CN110837874B

CN110837874B - Business data anomaly detection method based on time sequence classification

Info

Publication number: CN110837874B
Application number: CN201911127919.6A
Authority: CN
Inventors: 程永新; 宋辉
Original assignee: Shanghai New Torch Network Information Technology Ltd By Share Ltd
Current assignee: Shanghai New Torch Network Information Technology Ltd By Share Ltd
Priority date: 2019-11-18
Filing date: 2019-11-18
Publication date: 2023-05-26
Anticipated expiration: 2039-11-18
Also published as: CN110837874A

Abstract

The invention discloses a business data anomaly detection method based on time sequence classification, which comprises the following steps: s1: extracting off-line service data, classifying the off-line service data according to time sequences, and generating a sample library comprising time sequences of different types; s2: correlating different types of time sequences in the sample library with different time sequence anomaly detection algorithms; s3: acquiring online service data, and classifying the online service data according to time sequence classification in a sample library; s4: and carrying out anomaly detection on the classified online time sequence according to the association relation between the time sequence classification and the time sequence anomaly detection algorithm. The invention automatically classifies and identifies different types of time sequences, automatically selects parameters or algorithms to detect the time sequence abnormality, automatically identifies the time sequence type when processing large-scale time sequence abnormality detection, reduces false alarm and missing report of the alarm, and effectively saves labor cost.

Description

Business data anomaly detection method based on time sequence classification

Technical Field

The present invention relates to an anomaly detection method, and more particularly, to a method for detecting anomalies in service data based on time series classification.

Background

The abnormal detection of the time sequence index is a core link for finding problems, the traditional static threshold detection is mainly adopted, the threshold is too high, missed alarms are too many, quality hidden dangers are difficult to find, the threshold is too low, too many alarms cause alarm storm, and judgment of service operation and maintenance personnel is interfered. The method has the advantages that the method can manually select what abnormality detection algorithm to use according to different types of time sequences, can manually select when the number of the time sequences is small, and has great limitation in manual processing when large-scale time sequences are required to be subjected to abnormality detection.
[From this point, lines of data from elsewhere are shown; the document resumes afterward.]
(* ===== verification/XmlText.v ===== *)
(** * Text in the XML protocol: what is written is read back

    Numbers, names of types and control characters of [XmlProtocol]: each way of writing a
    value as text has an inverse in the reader.  [XmlLibLaws] states what the code relies
    on of boost's string algorithms. *)

From stdpp Require Import list strings.
From S2P Require Import Prelude Transport BinaryProtocol Generated XmlProtocol.
Open Scope Z_scope.

Module XT.
Import XP.

(** [f] occurs in [s]. *)
Definition occurs (f s : str) : Prop := ∃ a b, s = a ++ f ++ b.

Definition separator (c : Z) : Prop := c = 61 ∨ c = 34 ∨ c = 32.

(** Addresses of 4 and 16 bytes *)
Definition octets (n : nat) (l : str) : Prop := length l = n ∧ Forall (λ b, 0 ≤ b < 256) l.
Definition address_ok (a : BP.address) : Prop := match a with BP.V4 l => octets 4 l | BP.V6 l => octets 16 l end.

(** [replace_all] replaces the occurrences from the left; [tokenize] gives the parts between
    separators that are not empty; addresses and uuids are read from their text, which
    has no control characters. *)
Class XmlLibLaws `{!XmlLib} := {
  replace_none s f t : ¬ occurs f s → replace_all s f t = s;
  replace_first a f b t : f ≠ [] → ¬ occurs f (a ++ removelast f) → replace_all (a ++ f ++ b) f t = a ++ t ++ replace_all b f t;
  tokenize_nil : tokenize [] = [];
  tokenize_sep c s : separator c → tokenize (c :: s) = tokenize s;
  tokenize_word w c s : w ≠ [] → Forall (λ c, ¬ separator c) w → separator c → tokenize (w ++ c :: s) = w :: tokenize s;
  tokenize_last w : w ≠ [] → Forall (λ c, ¬ separator c) w → tokenize w = [w];
  address_text a : address_ok a → address_from_string (address_to_string a) = Some a ∧
    Forall (λ c, is_control c = false) (address_to_string a);
  uuid_text u old : octets 16 u → uuid_from_string (uuid_to_string u) old = u ∧
    Forall (λ c, is_control c = false) (uuid_to_string u);
}.

(** ** Numbers *)

Lemma digits_app k n acc : digits k n acc = digits k n [] ++ acc.
Proof.
  revert n acc. induction k as [|k IH]; intros n acc; cbn; [done|]. destruct (n / 10 =? 0); [done|].
  rewrite (IH _ (_ :: acc)), (IH _ [_]). by rewrite <- app_assoc.
Qed.

Lemma parse_snoc a l d : Forall (λ c, is_digit c = true) l → is_digit d = true →
  parse_digits a (l ++ [d]) = parse_digits a l * 10 + (d - 48).
Proof.
  intros Hl Hd. revert a. induction Hl as [|c l Hc _ IH]; intros a; cbn; [by rewrite Hd|]. by rewrite Hc.
Qed.

Lemma digits_spec k n : 0 ≤ n < 10 ^ Z.of_nat k → (0 < k)%nat →
  Forall (λ c, is_digit c = true) (digits k n []) ∧ parse_digits 0 (digits k n []) = n ∧ digits k n [] ≠ [].
Proof.
  revert n. induction k as [|k IH]; intros n Hn Hk; [lia|]. cbn [digits]. set (d := 48 + n mod 10).
  assert (Hd : is_digit d = true) by (unfold is_digit, d; pose proof (Z.mod_pos_bound n 10); lia).
  destruct (Z.eqb_spec (n / 10) 0) as [E0|Hne].
  - split_and!; [by repeat constructor| |done]. cbn. rewrite Hd. pose proof (Z.div_mod n 10). unfold d. lia.
  - assert (Hk' : (0 < k)%nat) by (destruct k; [cbn in Hn; pose proof (Z.div_small n 10); lia|lia]).
    rewrite Nat2Z.inj_succ, Z.pow_succ_r in Hn by lia.
    destruct (IH (n / 10)) as (H1 & H2 & H3); [|done|].
    { split; [apply Z.div_pos; lia|]. apply Z.div_lt_upper_bound; lia. }
    rewrite digits_app. split_and!.
    + apply Forall_app. split; [done|]. by repeat constructor.
    + rewrite parse_snoc, H2 by done. pose proof (Z.div_mod n 10). unfold d. lia.
    + by intros [_ ?]%app_nil.
Qed.

Lemma digit_plain c : is_digit c = true → is_space c = false ∧ c ≠ 45 ∧ c ≠ 43.
Proof. unfold is_digit, is_space. lia. Qed.

(** The text of a number of at most 64 bits is read back. *)
Lemma strtoul_integerToString n : - 2 ^ 63 ≤ n < 2 ^ 64 → strtoul (integerToString n) = u64 n.
Proof.
  intros Hn. unfold integerToString, strtoul. destruct (Z.ltb_spec n 0) as [Hneg|Hpos].
  - destruct (digits_spec 20 (- n)) as (_ & Hp & _); [lia|lia|]. revert Hp. generalize (digits 20 (- n) []). intros l Hp. cbn [skip_spaces]. change (is_space 45) with false.
    cbn beta iota zeta. change (45 =? 45) with true. cbn beta iota zeta. rewrite Hp.
    rewrite (proj2 (Z.leb_gt _ _)) by lia. by rewrite Z.opp_involutive.
  - destruct (digits_spec 20 n) as (Hd & Hp & Hne); [lia|lia|]. destruct (digits 20 n []) as [|c l]; [done|].
    apply Forall_cons in Hd as [Hc _]. destruct (digit_plain c Hc) as (Hs & H45%Z.eqb_neq & H43%Z.eqb_neq).
    cbn [skip_spaces]. rewrite Hs, H45, H43, Hp. rewrite (proj2 (Z.leb_gt _ _)) by lia. symmetry. apply wrap_small. lia.
Qed.

Lemma wrap_wrap w z : 0 ≤ w ≤ 64 → wrap w (u64 z) = wrap w z.
Proof.
  intros Hw. unfold wrap. rewrite (pow2_split w 64) by done. rewrite Z.rem_mul_r by lia.
  rewrite Z.mul_comm, Z_mod_plus_full, Z.mod_mod by lia. done.
Qed.

Lemma integer_text_unsigned w n : 0 < w ≤ 64 → 0 ≤ n < 2 ^ w → stringToInteger false w (integerToString n) = n.
Proof.
  intros Hw Hn. assert (2 ^ w ≤ 2 ^ 64) by (apply Z.pow_le_mono_r; lia). unfold stringToInteger.
  rewrite strtoul_integerToString, wrap_wrap by lia. by apply wrap_small.
Qed.

Lemma integer_text_signed w n : 0 < w ≤ 64 → - 2 ^ (w - 1) ≤ n < 2 ^ (w - 1) → stringToInteger true w (integerToString n) = n.
Proof.
  intros Hw Hn. assert (2 ^ (w - 1) ≤ 2 ^ 63) by (apply Z.pow_le_mono_r; lia). unfold stringToInteger.
  rewrite strtoul_integerToString by lia.
  replace (swrap w (u64 n)) with (swrap w (wrap w (u64 n))).
  - rewrite wrap_wrap by lia. apply BP.swrap_of_mod; lia.
  - unfold swrap, wrap. by rewrite Z.add_mod_idemp_l by lia.
Qed.

(** Its characters are those the reader accepts. *)
Lemma integer_chars n : - 2 ^ 63 ≤ n < 2 ^ 64 → Forall (λ c, isXMLNumeric c = true) (integerToString n).
Proof.
  intros Hn. unfold integerToString.
  assert (Hall : ∀ m, 0 ≤ m < 10 ^ 20 → Forall (λ c, isXMLNumeric c = true) (digits 20 m [])).
  { intros m Hm. destruct (digits_spec 20 m) as (Hd & _); [done|lia|]. eapply Forall_impl; [exact Hd|].
    intros c Hc. unfold isXMLNumeric. by rewrite Hc. }
  destruct (n <? 0) eqn:?; [constructor; [done|]|]; apply Hall; lia.
Qed.

(** ** Names of types *)

Lemma type_name_roundtrip t : t ∈ kTypeNames.*1 → getTypeIDForTypeName (fieldTypeName t) = Ret t.
Proof.
  intros Ht. assert (Hall : Forall (λ t, getTypeIDForTypeName (fieldTypeName t) = Ret t) kTypeNames.*1).
  { repeat (apply Forall_cons; split; [by vm_compute|]). by apply Forall_nil. }
  rewrite Forall_forall in Hall. by apply Hall.
Qed.

(** What the tokenizer and the tags need of a name *)
Definition word (w : str) : Prop := w ≠ [] ∧ Forall (λ c, ¬ separator c ∧ c ≠ 62) w.

Lemma type_name_word t : t ∈ kTypeNames.*1 → word (fieldTypeName t) ∧ fieldTypeName t ∉ [lit "type"; lit "identifier"; lit "key"; lit "value"; lit "size"].
Proof.
  intros Ht. assert (Hall : Forall (λ t, let w := fieldTypeName t in
    bool_decide (w ≠ []) && forallb (λ c, negb (c =? 61) && negb (c =? 34) && negb (c =? 32) && negb (c =? 62)) w &&
    bool_decide (w ∉ [lit "type"; lit "identifier"; lit "key"; lit "value"; lit "size"]) = true) kTypeNames.*1).
  { repeat (apply Forall_cons; split; [by vm_compute|]). by apply Forall_nil. }
  rewrite Forall_forall in Hall. specialize (Hall t Ht). cbv zeta in Hall.
  apply andb_prop in Hall as [[H1%bool_decide_eq_true H2]%andb_prop H3%bool_decide_eq_true]. split; [|done]. split; [done|].
  apply Forall_forall. intros c Hc. rewrite forallb_forall in H2. apply list_elem_of_In in Hc. specialize (H2 c Hc). unfold separator. lia.
Qed.

Lemma integer_word n : - 2 ^ 63 ≤ n < 2 ^ 64 → word (integerToString n).
Proof.
  intros Hn. split.
  - unfold integerToString. destruct (n <? 0) eqn:?; [done|]. apply digits_spec; lia.
  - eapply Forall_impl; [by apply integer_chars|]. cbn. intros c Hc. unfold separator.
    split; [intros [-> |[-> | ->]]; by vm_compute in Hc|intros ->; by vm_compute in Hc].
Qed.

(** ** Control characters *)

Lemma occurs_cons f c s : occurs f s → occurs f (c :: s).
Proof. intros (a & b & ->). by exists (c :: a), b. Qed.
Lemma occurs_prefix f s : f `prefix_of` s → occurs f s.
Proof. intros [b ->]. by exists [], b. Qed.
Lemma occurs_cons_inv f c s : occurs f (c :: s) → f `prefix_of` c :: s ∨ occurs f s.
Proof. intros ([|c' a] & b & E); [left; by exists b|]. injection E as _ ->. right. by exists a, b. Qed.
Lemma occurs_length f s : occurs f s → (length f ≤ length s)%nat.
Proof. intros (a & b & ->). rewrite !length_app. lia. Qed.

#[export] Instance occurs_dec f s : Decision (occurs f s).
Proof.
  induction s as [|c s IH].
  - destruct f as [|x f]; [left; by exists [], []|right]. intros Ho%occurs_length. cbn in Ho. lia.
  - destruct (decide (f `prefix_of` c :: s)); [left; by apply occurs_prefix|].
    destruct IH; [left; by apply occurs_cons|right]. by intros [?|?]%occurs_cons_inv.
Defined.

Lemma removelast_prefix (f : str) : removelast f `prefix_of` f.
Proof.
  destruct f as [|c f]; [done|]. exists [List.last (c :: f) 0]. by apply app_removelast_last.
Qed.
Lemma removelast_length (f : str) : f ≠ [] → (length (removelast f) < length f)%nat.
Proof. intros Hf. rewrite (app_removelast_last 0 Hf) at 2. rewrite length_app. cbn. lia. Qed.

(** An occurrence that no other precedes *)
Lemma first_occurrence f s : f ≠ [] → occurs f s → ∃ a b, s = a ++ f ++ b ∧ ¬ occurs f (a ++ removelast f).
Proof.
  intros Hf. induction s as [|c s IH]; intros Ho.
  { apply occurs_length in Ho. destruct f; [done|cbn in Ho; lia]. }
  destruct (decide (f `prefix_of` c :: s)) as [[b Eb]|Hp].
  { exists [], b. split; [done|]. intros Hc%occurs_length. pose proof (removelast_length f Hf). cbn in Hc. lia. }
  apply occurs_cons_inv in Ho as [?|Ho]; [done|]. destruct (IH Ho) as (a & b & -> & Hn). exists (c :: a), b. split; [done|].
  intros [Hpre|?]%occurs_cons_inv; [|done]. apply Hp. transitivity (c :: a ++ removelast f); [done|].
  apply (prefix_app (c :: a)). transitivity f; [apply removelast_prefix|by exists b].
Qed.

Section Laws.
Context `{!XmlLib, !XmlLibLaws}.

Lemma replace_match f b t : f ≠ [] → replace_all (f ++ b) f t = t ++ replace_all b f t.
Proof.
  intros Hf. apply (replace_first [] f b t Hf). intros Hc%occurs_length. pose proof (removelast_length f Hf). cbn in Hc. lia.
Qed.

Lemma replace_step c s f t : f ≠ [] → ¬ f `prefix_of` c :: s → replace_all (c :: s) f t = c :: replace_all s f t.
Proof.
  intros Hf Hp. destruct (decide (occurs f s)) as [Ho|Ho].
  - destruct (first_occurrence f (c :: s) Hf (occurs_cons _ _ _ Ho)) as (a & b & E & Hn).
    destruct a as [|c' a]; [exfalso; apply Hp; by exists b|]. injection E as <- ->.
    change (c :: a ++ f ++ b) with ((c :: a) ++ f ++ b). rewrite (replace_first (c :: a)) by done. rewrite (replace_first a); [done..|].
    intros Hc. apply Hn. by apply occurs_cons.
  - rewrite !replace_none; [done..|]. by intros [?|?]%occurs_cons_inv.
Qed.
Lemma ExtractMsgLength_total r : offset_ r = 0 → len (buf_ r) < 2 ^ 64 →
  ∃ d n e, ExtractMsgLength r = Ret (d, n, e) ∧ (d = true → e = 0 ∧ declares (buf_ r) n).
Proof.
  intros E0 H64.
  assert (He : ExtractMsgLength (mkReader (buf_ r) 0 unknown [] 0 0) = ExtractMsgLength r)
    by (unfold ExtractMsgLength; cbn [buf_ offset_]; by rewrite E0).
  assert (Ht : ∃ d n e, ExtractMsgLength r = Ret (d, n, e) ∧ (d = true → e = 0)).
  { unfold ExtractMsgLength. rewrite E0, Z.sub_0_r, wrap_small by lia. change (len sandesh_open_) with 29.
    change (len sandesh_open_attr_length_) with 17.
    destruct (Z.ltb_spec (len (buf_ r)) 29); [by eexists _, _, _|]. destruct (starts_with _ _); [|by eexists _, _, _]. cbn [negb].
    destruct (substr_total (0 + 29 - 1) (0 + 29 - 1 + 1) (buf_ r)) as (x & -> & _); [lia..|]. cbn [mbind outcome_mbind].
    destruct (bool_decide _); [|by eexists _, _, _]. cbn [negb].
    destruct (substr_total (0 + 17) (0 + 29 - 1 - 1) (buf_ r)) as (y & -> & _); [lia..|]. cbn [mbind outcome_mbind].
    destruct (_ =? 0); by eexists _, _, _. }
  destruct Ht as (d & n & e & Ex & Hd). exists d, n, e. split; [done|]. intros ->. specialize (Hd eq_refl). subst e.
  split; [done|]. unfold declares. by rewrite He.
Qed.

Lemma ExtractMsg_total r : ReaderOk r → plausible (buf_ r) → len (buf_ r) < 2 ^ 64 →
  ∃ dn e r', ExtractMsg None r = Ret (dn, e, r') ∧ ReaderOk r' ∧ buf_ r' = buf_ r ∧
    (dn = true → 39 ≤ msg_length_ r' ≤ len (buf_ r)).
Proof.
  intros [E0 Hm] Hp H64. unfold ExtractMsg, MsgLengthKnown. destruct (Z.eqb_spec (msg_length_ r) unknown) as [Eu|Hn]; cbn [negb].
  - destruct (ExtractMsgLength_total r E0 H64) as (d & n & e & -> & Hd). cbn [mbind outcome_mbind]. destruct d; cbn [negb].
    + destruct Hd as [-> Hd]; [done|]. assert (39 ≤ n) by (apply (Hp [] (buf_ r) [] n); [by rewrite app_nil_r|done]).
      eexists _, _, _. split; [done|]. split; [constructor; [done|by right]|]. split; [done|]. cbn. intros ?%Z.leb_le. done.
    + eexists _, _, _. split; [done|]. split; [constructor; [done|by left]|]. done.
  - cbn [mbind outcome_mbind negb]. destruct Hm as [?|Hm]; [done|]. eexists _, _, _. split; [done|].
    split; [constructor; [done|by right]|]. split; [done|]. intros ?%Z.leb_le. done.
Qed.

Section Safety.
Context (cb : list (list Z) → list Z → bool).
Hypothesis accepts : ∀ h x, cb h x = true.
Therefore, there is a need for a method of classifying a large-scale time series and performing abnormality detection using different parameters or algorithms according to different classifications.

Disclosure of Invention

The invention aims to solve the technical problem of providing a business data anomaly detection method based on time sequence classification, which aims at automatic classification and identification of different types of time sequences, and automatic selection of parameters or algorithms of the different types of time sequences for time sequence anomaly detection.

The technical scheme adopted by the invention for solving the technical problems is to provide a business data anomaly detection method based on time sequence classification, which comprises the following steps: s1: extracting off-line service data, classifying the off-line service data according to time sequences, and generating a sample library comprising time sequences of different types; s2: correlating different types of time sequences in the sample library with different time sequence anomaly detection algorithms; s3: acquiring online service data, and classifying the online service data according to time sequence classification in a sample library in the step S1; s4: and (2) performing anomaly detection on the classified online time sequence according to the association relation between the time sequence classification and the time sequence anomaly detection algorithm in the step (S2).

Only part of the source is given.